Consider the records below. How many of their lines include the word "unfold"? State the number and nothing else.

━━ MATERIAL TO PROCESS

(* ===== verification/Regex.v ===== *)
(** * Regex: the regular expressions of package regexp the agent uses

    An expression is matched leftmost-first, as Go's [regexp] does: at the first
    position where it matches at all, preferring the first alternative and the
    longest repetition.  The text is a sequence of runes in UTF-8; a byte that is
    not part of a valid rune counts as one.  A class is a predicate on the bytes
    of a rune. *)

From S2P Require Import Prelude GoStr GoText.
From Stdlib Require Import Ascii NArith.

Local Open Scope Z_scope.
Local Open Scope go_scope.

(** ** Runes *)

(** The rune in front and the rest. *)
Definition next_rune (l : list ascii) : option (list ascii * list ascii) :=
  match l with
  | [] => None
  | _ => let w := Nat.max 1 (rune_width l) in Some (take w l, drop w l)
  end.

(** A position: the byte before it and the text after it. *)
Definition pos : Type := option ascii * list ascii.
Definition advance (s : pos) : option (list ascii * pos) :=
  match next_rune s.2 with Some (r, l) => Some (r, (last r, l)) | None => None end.

(** ** Expressions *)

Inductive re :=
  | Eps
  | Cls (p : list ascii → bool)
  | Rep (lo : nat) (hi : option nat) (p : list ascii → bool)  (** [p{lo,hi}] *)
  | Seq (r1 r2 : re)
  | Alt (r1 r2 : re)
  | Group (n : nat) (r : re)
  | Word                                                      (** [\b] *)
  | Fin.                                                      (** [$] *)

Definition caps : Type := gmap nat string.

Definition word_byte (a : ascii) : bool := is_lower a || is_upper a || is_digit a || N.eqb (code a) 95.
Definition at_word (s : pos) : bool :=
  negb (Bool.eqb (match s.1 with Some a => word_byte a | None => false end)
                 (match s.2 with a :: _ => word_byte a | [] => false end)).

Section run.
Context (k : caps → pos → option caps).

(** At most [n] more runes of a repetition, at least [lo]. *)
Fixpoint rep (p : list ascii → bool) (lo n : nat) (c : caps) (s : pos) : option caps :=
  let stop := if (lo =? 0)%nat then k c s else None in
  match n with
  | O => stop
  | S n =>
    match advance s with
    | Some (r, s') => if p r then match rep p (pred lo) n c s' with Some c' => Some c' | None => stop end else stop
    | None => stop
    end
  end.
End run.

(** The text between two positions. *)
Definition between (s s' : pos) : string := of_chars (take (length s.2 - length s'.2) s.2).

Fixpoint run (r : re) (c : caps) (s : pos) (k : caps → pos → option caps) : option caps :=
  match r with
  | Eps => k c s
  | Cls p => match advance s with Some (r, s') => if p r then k c s' else None | None => None end
  | Rep lo hi p => rep k p lo (match hi with Some n => n | None => length s.2 end) c s
  | Seq r1 r2 => run r1 c s (λ c s, run r2 c s k)
  | Alt r1 r2 => match run r1 c s k with Some c' => Some c' | None => run r2 c s k end
  | Group n r => run r c s (λ c' s', k (<[n := between s s']> c') s')
  | Word => if at_word s then k c s else None
  | Fin => match s.2 with [] => k c s | _ => None end
  end.

(** [FindStringSubmatch]: the first match, without its group 0. *)
Fixpoint find_from (fuel : nat) (r : re) (s : pos) : option caps :=
  match run r ∅ s (λ c _, Some c) with
  | Some c => Some c
  | None =>
    match fuel with
    | O => None
    | S fuel => match advance s with Some (_, s') => find_from fuel r s' | None => None end
    end
  end.
Definition FindStringSubmatch (r : re) (s : string) : option caps := find_from (length (to_chars s)) r (None, to_chars s).
Definition MatchString (r : re) (s : string) : bool := match FindStringSubmatch r s with Some _ => true | None => false end.

Definition group (c : caps) (n : nat) : string := default EmptyString (c !! n).

(** ** Building blocks *)

Definition byte_class (p : ascii → bool) (r : list ascii) : bool := match r with [a] => p a | _ => false end.
Definition not_byte (p : ascii → bool) (r : list ascii) : bool := negb (byte_class p r).
Definition chr (a : ascii) : re := Cls (byte_class (Ascii.eqb a)).
Fixpoint lit_chars (l : list ascii) : re := match l with [] => Eps | [a] => chr a | a :: l => Seq (chr a) (lit_chars l) end.
Definition lit (s : string) : re := lit_chars (to_chars s).
Definition plus (p : list ascii → bool) : re := Rep 1 None p.
Definition star (p : list ascii → bool) : re := Rep 0 None p.
Definition opt (r : re) : re := Alt r Eps.
Fixpoint seq (l : list re) : re := match l with [] => Eps | [r] => r | r :: l => Seq r (seq l) end.
Fixpoint alts (l : list re) : re := match l with [] => Eps | [r] => r | r :: l => Alt r (alts l) end.

(** [\s] of regexp: tab, newline, form feed, carriage return, space. *)
Definition re_space (a : ascii) : bool := N.eqb (code a) 9 || N.eqb (code a) 10 || N.eqb (code a) 12 || N.eqb (code a) 13 || N.eqb (code a) 32.
Definition not_newline (a : ascii) : bool := N.eqb (code a) 10.
Definition space_ := byte_class re_space.
Definition nonspace := not_byte re_space.
Definition digit_ := byte_class is_digit.
Definition dot := not_byte not_newline.

(** [(?i)] on ASCII letters: the runes U+017F and U+212A fold to [s] and [k]. *)
Definition fold_eq (a : ascii) (r : list ascii) : bool :=
  byte_class (λ b, Ascii.eqb (lower1 b) a) r
  || (Ascii.eqb a "s" && match r with [b; c] => rune_017F b c | _ => false end)
  || (Ascii.eqb a "k" && match r with [b; c; d] => rune_212A b c d | _ => false end).
Definition ilit (s : string) : re := seq (map (λ a, Cls (fold_eq a)) (to_chars s)).

(** ** Matching texts of known shape *)

Definition is_ascii (a : ascii) : Prop := (code a < 128)%N.
#[export] Instance is_ascii_dec a : Decision (is_ascii a).
Proof. unfold is_ascii. apply _. Defined.

Definition end_of (prev : option ascii) (l : list ascii) : option ascii := match last l with Some a => Some a | None => prev end.

Lemma advance_ascii prev a l : is_ascii a → advance (prev, a :: l) = Some ([a], (Some a, l)).
Proof. intros Ha. unfold advance, next_rune. cbn. rewrite (proj2 (N.ltb_lt _ _) Ha). by destruct l. Qed.

Lemma end_of_cons prev a l : end_of (Some a) l = end_of prev (a :: l).
Proof. unfold end_of. destruct l as [|b l]; [done|]. rewrite last_cons_cons. by destruct (last (b :: l)) eqn:E; [|by apply last_None in E]. Qed.

Lemma run_chr a c prev l k : is_ascii a → run (chr a) c (prev, a :: l) k = k c (Some a, l).
Proof. intros Ha. unfold chr. cbn [run]. rewrite advance_ascii by done. cbn. by rewrite Ascii.eqb_refl. Qed.

Lemma run_chr_other a b c prev l k : is_ascii b → a ≠ b → run (chr a) c (prev, b :: l) k = None.
Proof. intros Hb Hne. unfold chr. cbn [run]. rewrite advance_ascii by done. cbn. destruct (Ascii.eqb_spec a b); [done|done]. Qed.

Lemma run_lit w c prev l k : Forall is_ascii w → run (lit_chars w) c (prev, w ++ l) k = k c (end_of prev w, l).
Proof.
  intros Hw. revert c prev k. induction Hw as [|a w Ha Hw IH]; intros c prev k; [done|]. destruct w as [|b w].
  - cbn [lit_chars app]. by rewrite run_chr.
  - change (lit_chars (a :: b :: w)) with (Seq (chr a) (lit_chars (b :: w))). cbn [run]. change ((a :: b :: w) ++ l) with (a :: ((b :: w) ++ l)).
    rewrite run_chr by done. by rewrite IH, (end_of_cons prev).
Qed.

(** A repetition that takes the whole of [w], provided that what follows accepts. *)
Definition stops (p : list ascii → bool) (l : list ascii) : Prop := match l with [] => True | a :: _ => is_ascii a ∧ p [a] = false end.

Lemma rep_takes p w : ∀ k lo n c prev l x, Forall (λ a, is_ascii a ∧ p [a] = true) w → (lo <= length w <= n)%nat → stops p l →
  k c (end_of prev w, l) = Some x → rep k p lo n c (prev, w ++ l) = Some x.
Proof.
  induction w as [|a w IH]; intros k lo n c prev l x Hw Hn Hl Hk.
  - cbn in Hn. assert (lo = 0)%nat as -> by lia. cbn [app]. destruct n as [|n]; [exact Hk|]. destruct l as [|b l]; [exact Hk|].
    destruct Hl as [Hb Hp]. cbn [rep]. rewrite advance_ascii, Hp by done. exact Hk.
  - apply Forall_cons in Hw as [[Ha Hp] Hw]. destruct n as [|n]; [cbn in Hn; lia|]. cbn [rep app]. rewrite advance_ascii, Hp by done.
    rewrite (IH k (pred lo) n c (Some a) l x); [done|done|cbn in Hn; lia|done|]. by rewrite (end_of_cons prev).
Qed.

Lemma run_plus p w k c prev l x : Forall (λ a, is_ascii a ∧ p [a] = true) w → w ≠ [] → stops p l →
  k c (end_of prev w, l) = Some x → run (plus p) c (prev, w ++ l) k = Some x.
Proof.
  intros Hw Hne Hl Hk. apply rep_takes; try done. cbn. rewrite length_app. destruct w; [done|]. cbn. lia.
Qed.

Lemma between_app prev prev' w l : between (prev, w ++ l) (prev', l) = of_chars w.
Proof. unfold between. cbn. rewrite length_app, Nat.add_sub. by rewrite take_app_length. Qed.

(** The search skips a prefix at none of whose positions the expression matches. *)
Lemma find_skips r w : ∀ fuel prev l x, Forall is_ascii w → (length w <= fuel)%nat →
  (∀ w1 w2 prev, w = w1 ++ w2 → w2 ≠ [] → run r ∅ (prev, w2 ++ l) (λ c _, Some c) = None) →
  (∀ prev, run r ∅ (prev, l) (λ c _, Some c) = Some x) → find_from fuel r (prev, w ++ l) = Some x.
Proof.
  induction w as [|a w IH]; intros fuel prev l x Hw Hf Hno Hyes; [destruct fuel; cbn [find_from app]; by rewrite Hyes|].
  apply Forall_cons in Hw as [Ha Hw]. destruct fuel as [|fuel]; [cbn in Hf; lia|]. cbn [find_from].
  rewrite (Hno [] (a :: w) prev) by done. cbn [app]. rewrite advance_ascii by done. apply IH; [done|cbn in Hf; lia| |done].
  intros w1 w2 prev' -> Hne. by apply (Hno (a :: w1) w2 prev').
Qed.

━━━━

_RESPONSE_
6